Only lines containing the string "list" belong in the answer; find them in the records and copy them.

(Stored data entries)
══════
Lemma transport_failure_replies_500_witness :
  ended (post_insert_term unreachable_store 1700000000000 apple)
  = inr {| res_status := 500;
           res_json := JObj [("error", JStr "Failed to insert Term into GraphDB.")] |} /\
  ended (get_graph unreachable_store)
  = inr {| res_status := 500;
           res_json := JObj [("error", JStr "Failed to fetch data from GraphDB.")] |}.
Proof.
  destruct (transport_failure_replies_500 unreachable_store 1700000000000 apple
              connection_refused eq_refl) as [Hpost Hget].
  split.
  - apply Hpost; reflexivity.
  - apply Hget; reflexivity.
Defined.

(** C9: a provided parent identifier goes into the update text as it
    is, between angle brackets: the text before it and the text after it
    do not depend on it, nothing in it is escaped, and the update is
    sent whatever characters it holds. *)
Theorem parentId_embedded_verbatim (store : Store) (now : Z)
    (label comment : option string) (p : string) :
  truthy label = true ->
  p <> "" ->
  sent (post_insert_term store now
          {| Body.label := label; Body.comment := comment; Body.parentId := Some p |})
  = [Post GRAPHDB_SPARQL_ENDPOINT
       (update_before_parent now label comment
        ++ "<" ++ p ++ ">" ++ update_after_parent now)
       update_headers].
Proof.
  intros Hl Hp.
  rewrite insert_sends_update by exact Hl. cbn [sent]. do 2 f_equal.
  unfold update_text, sparqlUpdate, update_before_parent, update_after_parent.
  cbn [Body.label Body.comment Body.parentId].
  rewrite truthy_escape.
  destruct p as [|a p]; [congruence|]. cbn [truthy interpolate].
  repeat (rewrite ?append_assoc; cbn [append]; f_equal).
Qed.

Lemma parentId_embedded_verbatim_witness :
  sent (post_insert_term accepting_store 5
          {| Body.label := Some "A"; Body.comment := None;
             Body.parentId := Some "a> <b c" |})
  = [Post GRAPHDB_SPARQL_ENDPOINT
       (update_before_parent 5 (Some "A") None
        ++ "<" ++ "a> <b c" ++ ">" ++ update_after_parent 5)
       update_headers].
Proof.
  apply (parentId_embedded_verbatim accepting_store 5 (Some "A") None "a> <b c").
  - reflexivity.
  - discriminate.
Defined.

(** ** GET /graph: flattening *)

Lemma forEach_body_with_node (acc : processedData) (row : ResultRow.t) (n : binding) :
  ResultRow.node row = Some n ->
  forEach_body acc row
  = inr {| nodes := nodes acc ++ [node_entry row];
           edges := edges acc ++ edge_entries row |}.
Proof.
  intros Hn. unfold forEach_body, node_entry, edge_entries, has_source, push.
  rewrite Hn. cbn [read_value bind ret value_or_empty].
  destruct (ResultRow.source row) as [src|]; cbn [read_value bind ret value_or_empty nodes edges].
  - reflexivity.
  - now rewrite app_nil_r.
Qed.

Lemma forEach_body_without_node (acc : processedData) (row : ResultRow.t) :
  ResultRow.node row = None ->
  forEach_body acc row
  = inl (TypeError "Cannot read properties of undefined (reading 'value')").
Proof. intros Hn. unfold forEach_body. rewrite Hn. reflexivity. Qed.

Lemma forEach_all_nodes (rows : list ResultRow.t) (acc : processedData) :
  Forall (fun row => ResultRow.node row <> None) rows ->
  forEach rows acc
  = inr {| nodes := nodes acc ++ map node_entry rows;
           edges := edges acc ++ flat_map edge_entries rows |}.
Proof.
  intros H. revert acc. induction H as [|row rows Hrow _ IH]; intros acc.
  - cbn. rewrite !app_nil_r. now destruct acc.
  - destruct (ResultRow.node row) as [n|] eqn:Hn; [|congruence].
    cbn [forEach]. rewrite (forEach_body_with_node acc row n Hn).
    cbn [bind]. rewrite IH. cbn [nodes edges map flat_map].
    now rewrite <- !app_assoc.
Qed.

Lemma forEach_missing_node (rows : list ResultRow.t) (acc : processedData) :
  Exists (fun row => ResultRow.node row = None) rows ->
  forEach rows acc
  = inl (TypeError "Cannot read properties of undefined (reading 'value')").
Proof.
  intros H. revert acc. induction rows as [|row rows IH]; intros acc.
  - inversion H.
  - cbn [forEach]. destruct (ResultRow.node row) as [n|] eqn:Hn.
    + rewrite (forEach_body_with_node acc row n Hn). cbn [bind].
      apply IH. inversion H as [? ? H0|? ? H0]; subst; [congruence | exact H0].
    + now rewrite (forEach_body_without_node acc row Hn).
Qed.

Lemma node_entries_as_claimed (rows : list ResultRow.t) :
  Forall2 node_entry_of rows (map node_entry rows).
Proof.
  induction rows as [|row rows IH]; constructor; [|exact IH].
  exists (value_or_empty (ResultRow.node row)). split; [reflexivity|].
  intros n Hn. now rewrite Hn.
Qed.

Lemma edge_entries_as_claimed (rows : list ResultRow.t) :
  Forall2 edge_entry_of (filter has_source rows) (flat_map edge_entries rows).
Proof.
  induction rows as [|row rows IH]; [constructor|].
  cbn [filter flat_map]. unfold edge_entries at 1.
  destruct (has_source row); cbn [app]; [|exact IH].
  constructor; [|exact IH].
  exists (value_or_empty (ResultRow.node row)). split; [reflexivity|].
  intros n Hn. now rewrite Hn.
Qed.

(** C4, as the code has it: when the store answers 200 with rows that
    all carry a node binding, the reply is 200 with one node entry per
    row in row order (repeated identifiers are kept; label and comment
    are the empty string when unbound) and one edge entry for each row
    whose source is bound, and for no other row. *)
Theorem graph_flattens_rows_with_nodes (store : Store)
    (r : response (list ResultRow.t)) :
  axios_get store repository_url query query_headers = inr r ->
  status r = 200%Z ->
  Forall (fun row => ResultRow.node row <> None) (data r) ->
  ended (get_graph store)
  = inr {| res_status := 200;
           res_json := JObj [("nodes", JArr (map node_entry (data r)));
                             ("edges", JArr (flat_map edge_entries (data r)))] |} /\
  graph_flattens store (data r) /\
  length (map node_entry (data r)) = length (data r) /\
  length (flat_map edge_entries (data r)) = length (filter has_source (data r)).
Proof.
  intros Hget Hs Hnodes.
  assert (Hend : ended (get_graph store)
                 = inr {| res_status := 200;
                          res_json := JObj [("nodes", JArr (map node_entry (data r)));
                                            ("edges", JArr (flat_map edge_entries (data r)))] |}).
  { unfold get_graph. cbn [ended]. rewrite Hget. cbn [await bind ret].
    unfold graph_reply. rewrite Hs. cbn [Z.eqb Pos.eqb].
    rewrite (forEach_all_nodes _ _ Hnodes). reflexivity. }
  split; [exact Hend|]. split; [|split].
  - eexists. split; [exact Hend|].
    exists (map node_entry (data r)), (flat_map edge_entries (data r)).
    split; [reflexivity|]. split.
    + apply node_entries_as_claimed.
    + apply edge_entries_as_claimed.
  - apply length_map.
  - symmetry. eapply Forall2_length. apply edge_entries_as_claimed.
Qed.

Lemma graph_flattens_rows_with_nodes_witness :
  graph_flattens (store_returning three_rows) three_rows /\
  length (map node_entry three_rows) = 3 /\
  length (flat_map edge_entries three_rows) = 2.
Proof.
  destruct (graph_flattens_rows_with_nodes (store_returning three_rows)
              {| status := 200; data := three_rows |})
    as [_ [Hflat [Hn He]]].
  - reflexivity.
  - reflexivity.
  - repeat constructor; discriminate.
  - split; [exact Hflat|]. split; [exact Hn | exact He].
Defined.

(** The property as the specification words it fails: a result whose
    only row has no node binding is not flattened into one node entry;
    the handler replies 500. *)
Lemma graph_flattening_counterexample :
  ~ graph_flattens (store_returning [row_without_node]) [row_without_node].
Proof.
  intros [r [Hend [ns [es [Hr _]]]]]. subst r. discriminate Hend.
Qed.

(** C10: when a row of the result has no node binding, reading its
    value throws inside the loop, the handler's catch takes the
    exception, and the reply is 500 with the generic failure message:
    no node or edge gathered from the other rows is returned. *)
Theorem graph_row_without_node_replies_500 (store : Store)
    (r : response (list ResultRow.t)) :
  axios_get store repository_url query query_headers = inr r ->
  status r = 200%Z ->
  Exists (fun row => ResultRow.node row = None) (data r) ->
  forEach (data r) {| nodes := []; edges := [] |}
  = inl (TypeError "Cannot read properties of undefined (reading 'value')") /\
  ended (get_graph store)
  = inr {| res_status := 500;
           res_json := JObj [("error", JStr "Failed to fetch data from GraphDB.")] |}.
Proof.
  intros Hget Hs Hex. split; [now apply forEach_missing_node|].
  unfold get_graph. cbn [ended]. rewrite Hget. cbn [await bind ret].
  unfold graph_reply. rewrite Hs. cbn [Z.eqb Pos.eqb].
  rewrite (forEach_missing_node _ _ Hex). reflexivity.
Qed.

Lemma graph_row_without_node_replies_500_witness :
  ended (get_graph (store_returning [row_fruit; row_without_node; row_apple]))
  = inr {| res_status := 500;
           res_json := JObj [("error", JStr "Failed to fetch data from GraphDB.")] |}.
Proof.
  apply (graph_row_without_node_replies_500
           (store_returning [row_fruit; row_without_node; row_apple])
           {| status := 200; data := [row_fruit; row_without_node; row_apple] |}).
  - reflexivity.
  - reflexivity.
  - apply Exists_cons_tl. apply Exists_cons_hd. reflexivity.
Defined.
══════
SOLUTION TO THIS PROBLEM
Lemma forEach_all_nodes (rows : list ResultRow.t) (acc : processedData) :
Lemma forEach_missing_node (rows : list ResultRow.t) (acc : processedData) :
Lemma node_entries_as_claimed (rows : list ResultRow.t) :
Lemma edge_entries_as_claimed (rows : list ResultRow.t) :
    (r : response (list ResultRow.t)) :
    (r : response (list ResultRow.t)) :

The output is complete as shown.